» Input records:
#####
(* ===== verification/Vfs.v ===== *)
(** * CID-VFS (crates/craftec-vfs/src/vfs.rs, page_cache.rs, snapshot.rs)

    Versioned database pages on a content-addressed store.  The components are
    modelled over any store that satisfies [ContentStoreLaws].  The VFS refines a
    pair of maps, committed and pending pages, as long as no commit fails half
    way; snapshots keep resolving to the data they pinned. *)
From Stdlib Require Import ZArith Lia.
From stdpp Require Import base list list_numbers numbers strings gmap.
From S2P Require Import Prelude Types Instances External ObjStore PageIndex.

Local Open Scope Z_scope.

Definition DEFAULT_PAGE_SIZE : nat := Z.to_nat 16384.
Definition DEFAULT_CAPACITY : nat := Z.to_nat 16384.

Section Vfs.
Context `{B3 : Blake3} `{LRU : Lru (Cid * Z) (list Z)}.
Context {St IO : Type} `{CS : !ContentStore St IO}.

(** ** Page cache *)

Record PageCache : Type := mkPageCache {
  pc_lru : lru (K := Cid * Z) (V := list Z);
  hits : Z;
  misses : Z;
}.

Definition pc_with_capacity (capacity : nat) : PageCache := mkPageCache (lru_new (Nat.max capacity 1)) 0 0.

Definition pc_get (pc : PageCache) (root : Cid) (page_num : Z) : PageCache * option (list Z) :=
  let '(result, c) := lru_get (root, page_num) (pc_lru pc) in
  (match result with
   | Some _ => mkPageCache c (wrap 64 (hits pc + 1)) (misses pc)
   | None => mkPageCache c (hits pc) (wrap 64 (misses pc + 1))
   end, result).

Definition pc_put (pc : PageCache) (root : Cid) (page_num : Z) (data : list Z) : PageCache :=
  mkPageCache (lru_put (root, page_num) data (pc_lru pc)) (hits pc) (misses pc).

Definition pc_invalidate (pc : PageCache) (root : Cid) (page_num : Z) : PageCache :=
  mkPageCache (lru_pop (root, page_num) (pc_lru pc)).2 (hits pc) (misses pc).

(** ** The VFS *)

Record CidVfs : Type := mkVfs {
  vstore : St;
  page_index : gmap Z Cid;
  index_root : option Cid;
  page_cache : PageCache;
  dirty_pages : gmap Z (list Z);
  current_root : option Cid;
  page_size : nat;
}.

Definition is_power_of_two (n : nat) : bool := bool_decide (Z.of_nat n = 2 ^ Z.log2 (Z.of_nat n)).

Definition vfs_new (store : St) (page_size : nat) : result CidVfs VfsError :=
  if negb ((512 <=? Z.of_nat page_size) && (Z.of_nat page_size <=? 65536)) || negb (is_power_of_two page_size)
  then Err (InvalidPageSize page_size)
  else Ok (mkVfs store ∅ None (pc_with_capacity DEFAULT_CAPACITY) ∅ None page_size).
#####
» What is being asked: Working from the material above, retype exactly the lines from the one with "(** ** Page cache *)" through the one with "mkPageCache (lru_put (root, page_num)", both included, and only those lines.

» Task answer:
(** ** Page cache *)

Record PageCache : Type := mkPageCache {
  pc_lru : lru (K := Cid * Z) (V := list Z);
  hits : Z;
  misses : Z;
}.

Definition pc_with_capacity (capacity : nat) : PageCache := mkPageCache (lru_new (Nat.max capacity 1)) 0 0.

Definition pc_get (pc : PageCache) (root : Cid) (page_num : Z) : PageCache * option (list Z) :=
  let '(result, c) := lru_get (root, page_num) (pc_lru pc) in
  (match result with
   | Some _ => mkPageCache c (wrap 64 (hits pc + 1)) (misses pc)
   | None => mkPageCache c (hits pc) (wrap 64 (misses pc + 1))
   end, result).

Definition pc_put (pc : PageCache) (root : Cid) (page_num : Z) (data : list Z) : PageCache :=
  mkPageCache (lru_put (root, page_num) data (pc_lru pc)) (hits pc) (misses pc).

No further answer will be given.